With a surge in the number of Canadians being tested for COVID-19 in recent weeks, medical labs are finding it difficult to keep up with the growing demand.
As a result of the pandemic, labs are being asked to handle more than 50,000 COVID-19 tests in a short amount of time, with numbers increasing every day. Typically, these labs handle around 440 million tests a year outside of COVID-19.
In an effort to ramp up testing capacity, the medical laboratory science community is making changes to speed up licensing for new Medical Laboratory Technologists (MLTs) and for labs to perform testing.
The Canadian Society of Medical Laboratory Science (CSMLS) is currently preparing national certification exam results and attempting to release these sooner than usual, allowing more newly certified MLTs to enter the workforce.

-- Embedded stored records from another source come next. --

(** The check of [safeIdent] accepts the identifiers of the
    specification, and no others. *)
Lemma identifier_valid (id : string) : identifier id <-> validIdent id.
Proof.
  unfold identifier, validIdent. rewrite allChars_Forall.
  split; intros [Hne Hall]; (split; [done|]);
    (eapply Forall_impl; [exact Hall|]); intros ch; apply identChar_identifierChar.
Qed.

Lemma safeIdent_valid (id : string) :
  validIdent id -> Node.safeIdent id = inr (Strs.ToLower id).
Proof.
  intros [Hne Hall]. unfold Node.safeIdent, Strs.eqb.
  by rewrite bool_decide_eq_false_2, Hall.
Qed.

Lemma safeIdent_inv (id ident : string) :
  Node.safeIdent id = inr ident -> validIdent id /\ ident = Strs.ToLower id.
Proof.
  unfold Node.safeIdent, Strs.eqb. case_bool_decide; [done|].
  destruct (Node.allChars Node.identChar id) eqn:Hall; [|done].
  intros [= <-]. by repeat split.
Qed.

(** Writing slot [i] of a slice extends its filled prefix by one. *)
Lemma take_S_insert {A} (l : list A) i (x : A) :
  (i < length l)%nat -> take (S i) (<[i := x]> l) = take i l ++ [x].
Proof.
  intros Hi. rewrite (take_S_r _ _ x) by (by apply list_lookup_insert_eq).
  by rewrite take_insert_ge.
Qed.

Lemma insertLoop_spec m cols : forall i (colIdents : list string)
    (args : list Scalar) (placeholders : list string),
  Forall validIdent cols ->
  length colIdents = (i + length cols)%nat ->
  length args = (i + length cols)%nat ->
  length placeholders = (i + length cols)%nat ->
  Node.insertLoop m cols i colIdents args placeholders =
    inr (take i colIdents ++ (column <$> cols),
         take i args ++ (boundValue m <$> cols),
         take i placeholders ++ (positional <$> seq (i + 1) (length cols))).
Proof.
  induction cols as [|c rest IH]; intros i colIdents args phs Hvalid Hc Ha Hp;
    simpl in Hc, Ha, Hp; cbn [Node.insertLoop].
  - rewrite !app_nil_r, !take_ge by lia. done.
  - apply Forall_cons in Hvalid as [Hv Hrest].
    rewrite (safeIdent_valid c Hv).
    rewrite IH by (rewrite ?length_insert; first [done|lia]).
    rewrite !take_S_insert by lia.
    rewrite <- !app_assoc. simpl.
    by replace (S i + 1)%nat with (S (i + 1)) by lia.
Qed.

Lemma updateLoop_spec m cols : forall i (parts : list string) (args : list Scalar) idx,
  Forall validIdent cols ->
  length parts = (i + length cols)%nat ->
  Node.updateLoop m cols i parts args idx =
    inr (take i parts ++ clauses idx cols,
         args ++ (boundValue m <$> cols),
         (idx + length cols)%nat).
Proof.
  induction cols as [|c rest IH]; intros i parts args idx Hvalid Hp;
    simpl in Hp; cbn [Node.updateLoop].
  - simpl. rewrite !app_nil_r, take_ge by lia. by rewrite Nat.add_0_r.
  - apply Forall_cons in Hvalid as [Hv Hrest].
    rewrite (safeIdent_valid c Hv).
    rewrite IH by (rewrite ?length_insert; first [done|lia]).
    rewrite take_S_insert by lia.
    rewrite <- !app_assoc. simpl.
    by replace (S (idx + length rest))%nat with (idx + S (length rest))%nat by lia.
Qed.

Lemma sortedKeys_ascending m : Node.sortedKeys m = ascendingKeys m.
Proof. reflexivity. Qed.

Lemma elem_of_keysOf m (c : string) : c ∈ keysOf m <-> is_Some (m !! c).
Proof.
  unfold keysOf. rewrite list_elem_of_fmap. split.
  - intros [[c' v] [-> Hin%elem_of_map_to_list]]. by eauto.
  - intros [v Hv]. exists (c, v). split; [done|]. by apply elem_of_map_to_list.
Qed.

Lemma elem_of_ascendingKeys m (c : string) : c ∈ ascendingKeys m <-> is_Some (m !! c).
Proof. unfold ascendingKeys. by rewrite SortStrings_perm, elem_of_keysOf. Qed.

Lemma ascendingKeys_valid m :
  (forall c, is_Some (m !! c) -> validIdent c) -> Forall validIdent (ascendingKeys m).
Proof. intros H. apply Forall_forall. intros c Hc%elem_of_ascendingKeys. auto. Qed.

Lemma length_ascendingKeys m : length (ascendingKeys m) = size m.
Proof.
  unfold ascendingKeys. rewrite SortStrings_perm. unfold keysOf.
  by rewrite length_fmap, length_map_to_list.
Qed.

Lemma insertLoop_inv m cols : forall i (colIdents : list string)
    (args : list Scalar) (placeholders : list string) r,
  Node.insertLoop m cols i colIdents args placeholders = inr r ->
  Forall validIdent cols.
Proof.
  induction cols as [|c rest IH]; intros i colIdents args phs r; simpl; [done|].
  destruct (Node.safeIdent c) as [err|ident] eqn:Hc; [done|].
  intros Hr. constructor; [by apply safeIdent_inv in Hc as [? _]|by eapply IH].
Qed.

Lemma updateLoop_inv m cols : forall i (parts : list string) (args : list Scalar) idx r,
  Node.updateLoop m cols i parts args idx = inr r -> Forall validIdent cols.
Proof.
  induction cols as [|c rest IH]; intros i parts args idx r; simpl; [done|].
  destruct (Node.safeIdent c) as [err|ident] eqn:Hc; [done|].
  intros Hr. constructor; [by apply safeIdent_inv in Hc as [? _]|by eapply IH].
Qed.
Lemma md_keys_take i entries :
  Forall Md.listed entries -> Md.keys (take i entries) = take i (Md.keys entries).
Proof.
  intros H. revert i. induction H as [|e es [_ [k Hk]] _ IH]; intros [|i];
    try done.
  change (take (S i) (e :: es)) with (e :: take i es).
  rewrite !(md_keys_cons _ _ _ Hk). simpl. by rewrite IH.
Qed.

Lemma md_keys_drop i entries :
  Forall Md.listed entries -> Md.keys (drop i entries) = drop i (Md.keys entries).
Proof.
  intros H. revert i. induction H as [|e es [_ [k Hk]] _ IH]; intros [|i];
    try done.
  change (drop (S i) (e :: es)) with (drop i es).
  rewrite (md_keys_cons _ _ _ Hk). simpl. by rewrite IH.
Qed.

(** On well-formed entries the loop is the loop on their keys. *)
Lemma scan_place_of entries name :
  Forall Md.listed entries ->
  Md.scan entries name = Return (Md.place_of (Md.keys entries) name).
Proof.
  induction 1 as [|e es [_ [k Hk]] _ IH]; [done|].
  rewrite (md_keys_cons _ _ _ Hk). simpl.
  rewrite (proj1 (md_key_content _ _) Hk). simpl.
  destruct (String.eqb k name); [done|].
  destruct (String.ltb name k); [done|]. by rewrite IH.
Qed.

Lemma place_of_spec ks name :
  match Md.place_of ks name with
  | Md.Found => name ∈ ks
  | Md.InsertAt i =>
      i <= length ks /\
      Forall (fun k => Str.lt k name) (take i ks) /\
      forall k, ks !! i = Some k -> Str.lt name k
  end.
Proof.
  induction ks as [|k ks IH]; simpl.
  - split; [done|]. split; [constructor|]. intros k H. done.
  - destruct (String.eqb k name) eqn:Heq.
    { apply str_eqb_eq in Heq as ->. left. }
    destruct (String.ltb name k) eqn:Hlt.
    { apply str_ltb_lt in Hlt. split; [lia|]. split; [constructor|].
      intros k' [= <-]. done. }
    apply str_eqb_neq in Heq. apply str_ltb_ge in Hlt.
    destruct (Md.place_of ks name) as [|i]; simpl; [by right|].
    destruct IH as (Hi & Hall & Hnext).
    split; [lia|]. split; [|done].
    constructor; [|done].
    apply str_le_lt_or_eq in Hlt as [|]; [done | congruence].
Qed.

Lemma place_of_sorted ks name i :
  StronglySorted Str.lt ks ->
  Md.place_of ks name = Md.InsertAt i ->
  Forall (Str.lt name) (drop i ks) /\ name ∉ ks.
Proof.
  intros Hs Hp. pose proof (place_of_spec ks name) as H. rewrite Hp in H.
  destruct H as (Hi & Hbefore & Hnext).
  assert (Hafter : Forall (Str.lt name) (drop i ks)).
  { destruct (ks !! i) as [k|] eqn:E.
    - rewrite <- (take_drop i ks) in Hs.
      apply StronglySorted_app_1_r in Hs.
      rewrite (drop_S _ _ _ E) in Hs |- *.
      apply StronglySorted_inv in Hs as [_ Hall].
      constructor; [by apply Hnext|].
      eapply Forall_impl; [exact Hall|]. intros k' Hk'.
      eapply str_lt_trans; [by apply Hnext | done].
    - apply lookup_ge_None in E. rewrite drop_ge by done. constructor. }
  split; [done|].
  rewrite <- (take_drop i ks), not_elem_of_app. split; intros Hin.
  - rewrite Forall_forall in Hbefore. exact (str_lt_irrefl _ (Hbefore _ Hin)).
  - rewrite Forall_forall in Hafter. exact (str_lt_irrefl _ (Hafter _ Hin)).
Qed.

“Certified, licensed MLTs are the practitioners doing the presumptive and confirmatory tests at local hospitals and public health labs,” says Christine Nielsen, CEO of the CSMLS.
All Medical Laboratory Science students at the Michener Institute of Education at UHN completed their program this past February and are now on the front line of the fight against COVID-19.
Testing for COVID-19 involves the fusion of two laboratory disciplines.
Obtaining and processing the physical specimens is standard microbiology, while the actual test for the virus is a molecular diagnostics process based upon quantitative polymerase chain reaction (PCR) technology (a technique that makes millions to billions of copies of a specific genetic target, allowing scientists to detect a very small amount of virus in a sample by amplifying the target DNA or RNA to detectable levels).
Most Laboratory Technologists will learn how to perform this type of testing on the job, but not graduates from Michener.
“Our Medical Lab students have taken a molecular diagnostics course since 2015, even before this was a required part of their curriculum,” says Dr. Peter Bridge, Chair of Medical Laboratory Sciences at Michener.
“There is a significant section devoted to PCR, and when I taught that section a few weeks ago, I switched the examples used for the test for COVID-19.”
While Medical Lab professionals are doing what they can to increase specimen turnaround times, they must also work in a manner that ensures all data released is accurate and precise.
The decision to bring in retired MLTs to assist with patient care is left up to individual workplaces. The regulating body for Ontario – the College of Medical Laboratory Technologists of Ontario – does have processes in place for emergencies, and regulators across Canada are looking at their registration processes with the lens of accelerating licensure.
Health Canada is approving new methods and instruments for COVID-19 testing. University and private labs must now verify whether they are capable of performing the tests. If so, validation studies will be completed and a license to do the test for the Ministry of Health will be approved, the process for which has been expedited.
Some hospitals and private labs also plan to purchase additional equipment to perform testing, which can cost anywhere from $10,000 to $250,000 each.